From: Kamalesh Babulal <kamalesh@linux.vnet.ibm.com>
To: linux-kernel@vger.kernel.org
Cc: Ingo Molnar <mingo@elte.hu>,
	Peter Zijlstra <a.p.zijlstra@chello.nl>,
	Paul Turner <pjt@google.com>, Venki Pallipadi <venki@google.com>,
	Vaidyanathan Srinivasan <svaidy@linux.vnet.ibm.com>,
	Srivatsa Vaddagiri <vatsa@linux.vnet.ibm.com>,
	kamalesh@linux.vnet.ibm.com
Subject: [PATCH] perf bench sched cpu-matrix benchmark
Date: Fri, 4 Nov 2011 17:26:20 +0530	[thread overview]
Message-ID: <20111104115620.GA25704@linux.vnet.ibm.com> (raw)

Hi,

During the discussion of the nohz load balancer fix 
(https://lkml.org/lkml/2011/9/27/197), Ingo Molnar suggested
to replace the simple while1 loop, used for publishing the 
test results with cpu-matrix test.
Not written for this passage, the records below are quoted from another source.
(** C10: the handler keeps no connection (the instance built on [c0] is the
    one built on any other connection); when the routine ends on an input
    event that comes with connection [c1], [close()] is called on [c1], not
    on the construction connection [c0]. *)
Theorem C10_close_on_event_connection :
  forall {S} (step : S -> resume -> outcome S) (s0 s1 : S) (y : pyobj)
         (c0 c1 data : pyobj),
    step s0 (RSend PyNone) = Yield y s1 ->
    step s1 (RSend data) = Return ->
    session step s0 c0 [EvInput c1 data]
      = (mkCH (Some Exhausted), [SetHandler c0; Close c1]) /\
    (forall g c c', fst (fst (ConnectionHandler_init step g c))
                    = fst (fst (ConnectionHandler_init step g c'))).
Proof.
  intros S step s0 s1 y c0 c1 data H0 H1. split.
  - unfold session, ConnectionHandler_init, gen_next, gen_send, gen_resume.
    rewrite H0. cbn [run dispatch].
    unfold handle_input, lookup_gen, gen_send, gen_resume; cbn [gen].
    rewrite H1. reflexivity.
  - intros g c c'. unfold ConnectionHandler_init.
    destruct (gen_next step g) as [g' [v|e]]; [reflexivity|destruct e; reflexivity].
Qed.

Lemma C10_close_on_event_connection_witness :
  session r_once 0 (PyObj 0) [EvInput (PyObj 1) (PyObj 5)]
  = (mkCH (Some Exhausted), [SetHandler (PyObj 0); Close (PyObj 1)]).
Proof.
  exact (proj1 (C10_close_on_event_connection r_once 0 1 PyNone
                  (PyObj 0) (PyObj 1) (PyObj 5) eq_refl eq_refl)).
Defined.

(** ** Further properties of the module *)

(** Without an adapter, calling a [Handler] with [pre ++ [c]] passes the
    arguments unchanged to the generator function and builds the
    [ConnectionHandler] on [c]; no adapter is called. *)
Theorem Handler_call_no_adapter :
  forall {S} (step : S -> resume -> outcome S) (f : list pyobj -> S)
         (pre : list pyobj) (c : pyobj),
    Handler_call step (mkHandler f None) (pre ++ [c])
    = let (tr, r) := new_ConnectionHandler step (Suspended (f (pre ++ [c]))) c in
      (CallFunc (pre ++ [c]) :: tr, r).
Proof.
  intros S step f pre c. unfold Handler_call; cbn [connection_adapter func].
  rewrite py_last_snoc. destruct (new_ConnectionHandler _ _ _); reflexivity.
Qed.

(** The constructor, case by case on the priming step: a [yield] stores the
    generator and registers with the connection; a return or an explicit
    StopIteration leaves the instance without [gen] and returns normally;
    any other exception propagates out of the constructor, with no call
    made. *)
Theorem ConnectionHandler_init_cases :
  forall {S} (step : S -> resume -> outcome S) (s0 : S) (c : pyobj),
    ConnectionHandler_init step (Suspended s0) c
    = match step s0 (RSend PyNone) with
      | Yield _ s => (mkCH (Some (Suspended s)), [SetHandler c], Ok tt)
      | Return | Raise StopIteration => (mkCH None, [], Ok tt)
      | Raise e => (mkCH None, [], Exn e)
      end.
Proof.
  intros S step s0 c.
  unfold ConnectionHandler_init, gen_next, gen_send, gen_resume.
  destruct (step s0 (RSend PyNone)) as [y s| |[]]; reflexivity.
Qed.

(** [handle_input] on a suspended routine, case by case: a [yield] keeps it
    suspended; a return, or a StopIteration the routine raises itself,
    closes the event's connection and returns normally; any other exception
    propagates with no call made.  The generator is exhausted after any exit. *)
Theorem handle_input_cases :
  forall {S} (step : S -> resume -> outcome S) (s : S) (c d : pyobj),
    handle_input step (mkCH (Some (Suspended s))) c d
    = match step s (RSend d) with
      | Yield _ s' => (mkCH (Some (Suspended s')), [], Ok tt)
      | Return | Raise StopIteration => (mkCH (Some Exhausted), [Close c], Ok tt)
      | Raise e => (mkCH (Some Exhausted), [], Exn e)
      end.
Proof.
  intros S step s c d.
  unfold handle_input, lookup_gen, gen_send, gen_resume; cbn [gen].
  destruct (step s (RSend d)) as [y s'| |[]]; reflexivity.
Qed.

(** Once the routine has finished, the handler stays finished: every input
    event closes its connection and returns normally, every close event
    returns normally with no call, and every exception event raises the
    delivered exception back to the caller. *)
Theorem events_after_routine_end :
  forall {S} (step : S -> resume -> outcome S) (evs : list event),
    run step (mkCH (Some Exhausted)) evs
    = (mkCH (Some Exhausted),
       flat_map (fun ev => match ev with EvInput c _ => [Close c] | _ => [] end) evs) /\
    (forall c d, handle_input step (mkCH (Some Exhausted)) c d
                 = (mkCH (Some Exhausted), [Close c], Ok tt)) /\
    (forall c r, handle_close step (mkCH (Some Exhausted)) c r
                 = (mkCH (Some Exhausted), [], Ok tt)) /\
    (forall c e, handle_exception step (mkCH (Some Exhausted)) c e
                 = (mkCH (Some Exhausted), [], Exn e)).
Proof.
  intros S step evs. split; [|split; [|split]]; try reflexivity.
  induction evs as [|[c d|c r|c e] evs IH]; [reflexivity| | |];
    cbn [run dispatch flat_map];
    unfold handle_input, handle_close, handle_exception, lookup_gen,
      gen_send, gen_throw; cbn -[run];
    rewrite IH; reflexivity.
Qed.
This patch adds cpu-matrix 
benchmark under perf bench.

TODO:
	- Provide option to run main thread at real-time priority.
	- Provide option for changing scheduling priority/policy
	  of worker threads.


perf bench: Add sched cpu-matrix benchmark

perf bench sched cpu-matrix benchmark is a matrix multiplication
workload, which can be replaced with the traditional while1 
cpu hog.

Example of usage:

% perf bench sched cpu-matrix 
# Running sched/cpu-matrix benchmark...

Multiplication of [20] x [20] matrix, using [1] threads
 Total time: 0.000170 [sec]

% perf bench sched cpu-matrix -s1k -t3 
# Running sched/cpu-matrix benchmark...
elapsed time = 0.100066 sec, progress = 27270868
elapsed time = 0.100079 sec, progress = 27299841
elapsed time = 0.100071 sec, progress = 27253513
elapsed time = 0.100073 sec, progress = 27272693
elapsed time = 0.100090 sec, progress = 10208415

Multiplication of [1024] x [1024] matrix, using [3] threads
 Total time: 0.500495 [sec]

% perf bench --format=simple sched cpu-matrix -s1k -t3 
 Total time: 0.454764 [sec]

Signed-off-by: Srivatsa Vaddagiri <vatsa@linux.vnet.ibm.com> 
Signed-off-by: Kamalesh Babulal <kamalesh@linux.vnet.ibm.com>

--
 tools/perf/Makefile           |    1 +
 tools/perf/bench/bench.h      |    2 +
 tools/perf/bench/cpu-matrix.c |  410 +++++++++++++++++++++++++++++++++++++++++
 tools/perf/builtin-bench.c    |    3 +
 4 files changed, 416 insertions(+), 0 deletions(-)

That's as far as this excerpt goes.